RECORDS SHOWN:
(* ===== verification/PhaseCompletion.v ===== *)
(** * Semantic completion of phases ([services/runtime/phase_semantic_*])

    - Module [Policy]: [phase_semantic_completion_policy.py], the decision whether a
      phase is complete, from the summaries of its artifacts and their validation.
    - Module [Finalizer]: [phase_semantic_result_finalizer.py], the result that the run
      store makes of that decision: the implementation of the interface
      [SemanticFinalizer] of [RunResults].

    Artifact summaries and validations are open dictionaries.  Scores, which are
    floats, are left out of the dictionaries of the results. *)

From Stdlib Require Import Ascii.
From S2P Require Import Prelude Json Schemas Lifecycle RunResults Datetime.

(** ** Values of open dictionaries *)

(** [try: int(value or 0)], zero when it raises *)
Definition py_int (value : json) : Z :=
  match value with
  | JBool b => if b then 1 else 0
  | JInt z => z
  | JStr s => default 0%Z (int_of_text s)
  | _ => 0
  end.

Example py_int_examples : map py_int [JStr " -1_000 "; JStr "7a"; JStr "_1"; JBool true; JNull; JArr [JInt 1]] = [-1000; 0; 0; 1; 0; 0]%Z.
Proof. vm_compute. reflexivity. Qed.
(* ===== verification/Watchdogs.v ===== *)
(** * Watchdogs of task runs ([services/runtime/task_run_store.py])

    The two guards that end a run which does not end by itself: the runtime budget and
    the creation of an artifact that fell silent.

    A duration is a number of microseconds, which the code rounds to a double without
    changing how durations compare; the doubles ([elapsed_seconds], the budget) are left
    out of the dictionaries of events and results.  The reading of the clock that is
    compared with the events' times is the argument [now]; the times written are the
    store's clock. *)

From Stdlib Require Import Ascii.
From S2P Require Import Prelude Json Schemas Lifecycle RunResults Datetime PhaseCompletion.

Module Watchdogs.
Import RunStore RunResults.

(** [\[*reasons, reason\]] without duplicates *)
Definition with_reason (reasons : list string) (reason : string) : list string := unique (reasons ++ [reason]).

(** [str(metadata.get(key) or "")] *)
Definition text_of (key : string) (metadata : dict json) : string := py_str (jor (jget key metadata) (JStr "")).

(** [text or None] *)
Definition text_or_null (s : string) : json := if truthy s then JStr s else JNull.

(** The statuses of a run that may still be working. *)
Definition UNFINISHED : list string := ["created"; "queued"; "running"].

(** ** Appending *)

(** [append_event(run_id, TaskRunEvent(...))] with a new id and the next number. *)
Definition post_event (rid event_type status message : string) (metadata : dict json) : M store TaskRunEvent :=
  do! u <- uuid4 ;;
  do! events <- get_events rid ;;
  do! now <- utc_now ;;
  append_event rid {|
    ev_event_id := "task_run_event_" +:+ u; ev_run_id := rid; ev_sequence := Z.of_nat (length events) + 1;
    ev_type := event_type; ev_status := status; ev_message := message; ev_step_id := None;
    ev_timestamp := now; ev_metadata := metadata |}.

(** [_append_terminalization_ignored], with the terminal event that the caller read. *)
Definition ignore_terminalization (rid attempted_status reason_code : string) (terminal : option TaskRunEvent) : M store unit :=
  do! terminal <- (match terminal with
                   | Some t => mret (Some t)
                   | None => do! events <- get_events rid ;; mret (first_terminal_event events)
                   end) ;;
  match terminal with
  | Some t => append_terminalization_ignored rid attempted_status reason_code t
  | None => mret tt
  end.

INSTRUCTIONS FOR THE TASK: Would you retype the listing above in full, exactly as it reads?

TASK ANSWER:
(* ===== verification/PhaseCompletion.v ===== *)
(** * Semantic completion of phases ([services/runtime/phase_semantic_*])

    - Module [Policy]: [phase_semantic_completion_policy.py], the decision whether a
      phase is complete, from the summaries of its artifacts and their validation.
    - Module [Finalizer]: [phase_semantic_result_finalizer.py], the result that the run
      store makes of that decision: the implementation of the interface
      [SemanticFinalizer] of [RunResults].

    Artifact summaries and validations are open dictionaries.  Scores, which are
    floats, are left out of the dictionaries of the results. *)

From Stdlib Require Import Ascii.
From S2P Require Import Prelude Json Schemas Lifecycle RunResults Datetime.

(** ** Values of open dictionaries *)

(** [try: int(value or 0)], zero when it raises *)
Definition py_int (value : json) : Z :=
  match value with
  | JBool b => if b then 1 else 0
  | JInt z => z
  | JStr s => default 0%Z (int_of_text s)
  | _ => 0
  end.

Example py_int_examples : map py_int [JStr " -1_000 "; JStr "7a"; JStr "_1"; JBool true; JNull; JArr [JInt 1]] = [-1000; 0; 0; 1; 0; 0]%Z.
Proof. vm_compute. reflexivity. Qed.
(* ===== verification/Watchdogs.v ===== *)
(** * Watchdogs of task runs ([services/runtime/task_run_store.py])

    The two guards that end a run which does not end by itself: the runtime budget and
    the creation of an artifact that fell silent.

    A duration is a number of microseconds, which the code rounds to a double without
    changing how durations compare; the doubles ([elapsed_seconds], the budget) are left
    out of the dictionaries of events and results.  The reading of the clock that is
    compared with the events' times is the argument [now]; the times written are the
    store's clock. *)

From Stdlib Require Import Ascii.
From S2P Require Import Prelude Json Schemas Lifecycle RunResults Datetime PhaseCompletion.

Module Watchdogs.
Import RunStore RunResults.

(** [\[*reasons, reason\]] without duplicates *)
Definition with_reason (reasons : list string) (reason : string) : list string := unique (reasons ++ [reason]).

(** [str(metadata.get(key) or "")] *)
Definition text_of (key : string) (metadata : dict json) : string := py_str (jor (jget key metadata) (JStr "")).

(** [text or None] *)
Definition text_or_null (s : string) : json := if truthy s then JStr s else JNull.

(** The statuses of a run that may still be working. *)
Definition UNFINISHED : list string := ["created"; "queued"; "running"].

(** ** Appending *)

(** [append_event(run_id, TaskRunEvent(...))] with a new id and the next number. *)
Definition post_event (rid event_type status message : string) (metadata : dict json) : M store TaskRunEvent :=
  do! u <- uuid4 ;;
  do! events <- get_events rid ;;
  do! now <- utc_now ;;
  append_event rid {|
    ev_event_id := "task_run_event_" +:+ u; ev_run_id := rid; ev_sequence := Z.of_nat (length events) + 1;
    ev_type := event_type; ev_status := status; ev_message := message; ev_step_id := None;
    ev_timestamp := now; ev_metadata := metadata |}.

(** [_append_terminalization_ignored], with the terminal event that the caller read. *)
Definition ignore_terminalization (rid attempted_status reason_code : string) (terminal : option TaskRunEvent) : M store unit :=
  do! terminal <- (match terminal with
                   | Some t => mret (Some t)
                   | None => do! events <- get_events rid ;; mret (first_terminal_event events)
                   end) ;;
  match terminal with
  | Some t => append_terminalization_ignored rid attempted_status reason_code t
  | None => mret tt
  end.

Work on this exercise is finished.